You need to ensure that the blocks cannot be reused in the same
transaction (thats true of all metadata blocks, not just inodes) in
order that recovery will work correctly. You cannot just eliminate the
bitmaps without adding a mechanism to prevent this reuse,
Steve.
> Signed-off-by: Bob Peterson <rpeterso@redhat.com>
> ---
> fs/gfs2/glops.c | 6 ------
> fs/gfs2/incore.h | 2 --
> fs/gfs2/lops.c | 5 -----
> fs/gfs2/rgrp.c | 55 +++++++++++-----------------------------------------
> fs/gfs2/rgrp.h | 1 -
> fs/gfs2/trace_gfs2.h | 12 ++++++------
> 6 files changed, 17 insertions(+), 64 deletions(-)
>
> diff --git a/fs/gfs2/glops.c b/fs/gfs2/glops.c
> index c63bee9adb6a..5ee8ec6663b0 100644
> --- a/fs/gfs2/glops.c
> +++ b/fs/gfs2/glops.c
> @@ -165,12 +165,6 @@ static void rgrp_go_sync(struct gfs2_glock *gl)

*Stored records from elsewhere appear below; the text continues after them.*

(* ===== verification/Numbers.v ===== *)
(** Numbers in headers and addresses: net/http/parsecontentlength.c, parsehttprange.c,
    isacceptableport.c, isacceptablehost.c, parseip.c, parsecidr.c, parseforwarded.c. *)

From S2P Require Import Prelude Tables.

(* ------------------------------------------------------------------ *)
(** ** Content-Length *)

(** [1024L * 1024L * 1024L * 1024L] *)
Definition MAXIMUM : Z := 1024 * 1024 * 1024 * 1024.

(** The loop; [i] counts the bytes that were read. *)
Fixpoint content_length_loop (i : Z) (r : Z) (l : bytes) : Z :=
  match l with
  | [] => r
  | c :: l =>
      if (c =? # ",") && (i >? 0) then r
      else if negb (isdigit c) then -1
      else
        let r := s64 (r * 10) in
        let r := s64 (r + (c - # "0")) in
        if r >=? MAXIMUM then -1 else content_length_loop (i + 1) r l
  end.

Definition ParseContentLength (s : option bytes) (n : Z) : Z :=
  let l := strarg s n in
  if Z.of_nat (length l) =? 0 then -1 else content_length_loop 0 0 l.

(* ------------------------------------------------------------------ *)
(** ** Range *)

(** [ckd_add], [ckd_sub] and [ckd_mul] on [long]: [None] is an overflow. *)
Definition ckd (z : Z) : option Z := if (- 2 ^ 63 <=? z) && (z <? 2 ^ 63) then Some z else None.

(** [while (n && '0' <= *p && *p <= '9')]: the number and the bytes behind it. *)
Fixpoint long_loop (r : Z) (l : bytes) : option (Z * bytes) :=
  match l with
  | c :: l1 =>
      if (# "0" <=? c) && (c <=? # "9") then
        r ← ckd (r * 10); r ← ckd (r + (c - # "0")); long_loop r l1
      else Some (r, l)
  | [] => Some (r, l)
  end.

(** [if (n && *p == c) ++p, --n] *)
Definition accept (c : Z) (l : bytes) : option bytes :=
  match l with x :: l => if x =? c then Some l else None | [] => None end.
Lemma cloudflare_public x :
  0 <= x < 2 ^ 32 -> IsCloudflareIp x = true -> IsPublicIp x = true.
Proof.
  intros Hx H. assert (IsCloudflareIp x && negb (IsPublicIp x) = false) as E.
  { clear H. revert x Hx.
    apply (@stepwise_eq _ _ (fun x => IsCloudflareIp x && negb (IsPublicIp x)) (fun _ => false)).
    - intros x Hx. by rewrite (stepwise (f := IsCloudflareIp) x Hx), (stepwise (f := IsPublicIp) x Hx).
    - apply _.
    - vm_compute. reflexivity. }
  rewrite H in E. by destruct (IsPublicIp x).
Qed.

(* ------------------------------------------------------------------ *)
(** ** Properties *)

(** On every 32-bit address [CategorizeIp] is longest-prefix match in a routing table: the
    chain of tests, whose order matters where networks nest, gives each address the category
    of the smallest network that contains it, and [GetIpCategoryName] has a name for every
    address but the unknown ones. *)
Theorem CategorizeIp_routes x :
  0 <= x < 2 ^ 32 ->
  CategorizeIp x = route routes x /\
  (GetIpCategoryName (CategorizeIp x) = None <-> CategorizeIp x = kIpUnknown).
Proof.
  intros Hx. split.
  - revert x Hx. apply (stepwise_eq CategorizeIp (route routes)). vm_compute. reflexivity.
  - apply (names_ok x Hx).
Qed.

Lemma CategorizeIp_routes_witness :
  CategorizeIp 0xCA7B0102 = route routes 0xCA7B0102 /\ CategorizeIp 0xCA7B0102 = kIpAfrinic.
Proof.
  split; [apply (CategorizeIp_routes 0xCA7B0102); split; [lia|reflexivity]|vm_compute; reflexivity].
Defined.

(** [IsPublicIp] rejects exactly the addresses of IANA's special-purpose networks and
    [IsCloudflareIp] accepts exactly those of Cloudflare's; no loopback, private or future-use
    address counts as public, and every address of Cloudflare does. *)
Theorem IsPublicIp_IsCloudflareIp_networks x :
  0 <= x < 2 ^ 32 ->
  IsPublicIp x = negb (in_networks special x) /\
  IsCloudflareIp x = in_networks cloudflare x /\
  (CategorizeIp x = kIpLoopback \/ CategorizeIp x = kIpPrivate \/ CategorizeIp x = kIpFuture ->
   IsPublicIp x = false) /\
  (IsCloudflareIp x = true -> IsPublicIp x = true).
Proof.
  intros Hx. split; [|split; [|split]].
  - revert x Hx. apply (stepwise_eq IsPublicIp (fun x => negb (in_networks special x))).
    vm_compute. reflexivity.
  - revert x Hx. apply (stepwise_eq IsCloudflareIp (in_networks cloudflare)).
    vm_compute. reflexivity.
  - intros H. apply (not_public x Hx). by destruct H as [-> | [-> | ->]].
  - apply (cloudflare_public x Hx).
Qed.

Lemma IsPublicIp_IsCloudflareIp_networks_witness :
  IsPublicIp 0xAC1FFFFF = false /\ IsPublicIp 0x68100001 = true.
Proof.
  split.
  - apply (IsPublicIp_IsCloudflareIp_networks 0xAC1FFFFF ltac:(split; [lia|reflexivity])).
    right. left. vm_compute. reflexivity.
  - apply (IsPublicIp_IsCloudflareIp_networks 0x68100001 ltac:(split; [lia|reflexivity])).
    vm_compute. reflexivity.
Defined.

> error = filemap_fdatawait_range(mapping, gl->gl_vm.start, gl->gl_vm.end);
> mapping_set_error(mapping, error);
> gfs2_ail_empty_gl(gl);
> -
> - spin_lock(&gl->gl_lockref.lock);
> - rgd = gl->gl_object;
> - if (rgd)
> - gfs2_free_clones(rgd);
> - spin_unlock(&gl->gl_lockref.lock);
> }
>
> /**
> diff --git a/fs/gfs2/incore.h b/fs/gfs2/incore.h
> index b50908211b69..eb5fdce85e82 100644
> --- a/fs/gfs2/incore.h
> +++ b/fs/gfs2/incore.h
> @@ -67,7 +67,6 @@ struct gfs2_log_operations {
>
> struct gfs2_bitmap {
> struct buffer_head *bi_bh;
> - char *bi_clone;
> unsigned long bi_flags;
> u32 bi_offset;
> u32 bi_start;
> @@ -85,7 +84,6 @@ struct gfs2_rgrpd {
> u32 rd_bitbytes; /* number of bytes in data bitmaps */
> u32 rd_free;
> u32 rd_reserved; /* number of blocks reserved */
> - u32 rd_free_clone;
> u32 rd_dinodes;
> u64 rd_igeneration;
> struct gfs2_bitmap *rd_bits;
> diff --git a/fs/gfs2/lops.c b/fs/gfs2/lops.c
> index f2567f958d00..b20b4a6f2e9a 100644
> --- a/fs/gfs2/lops.c
> +++ b/fs/gfs2/lops.c
> @@ -76,14 +76,9 @@ static void maybe_release_space(struct gfs2_bufdata *bd)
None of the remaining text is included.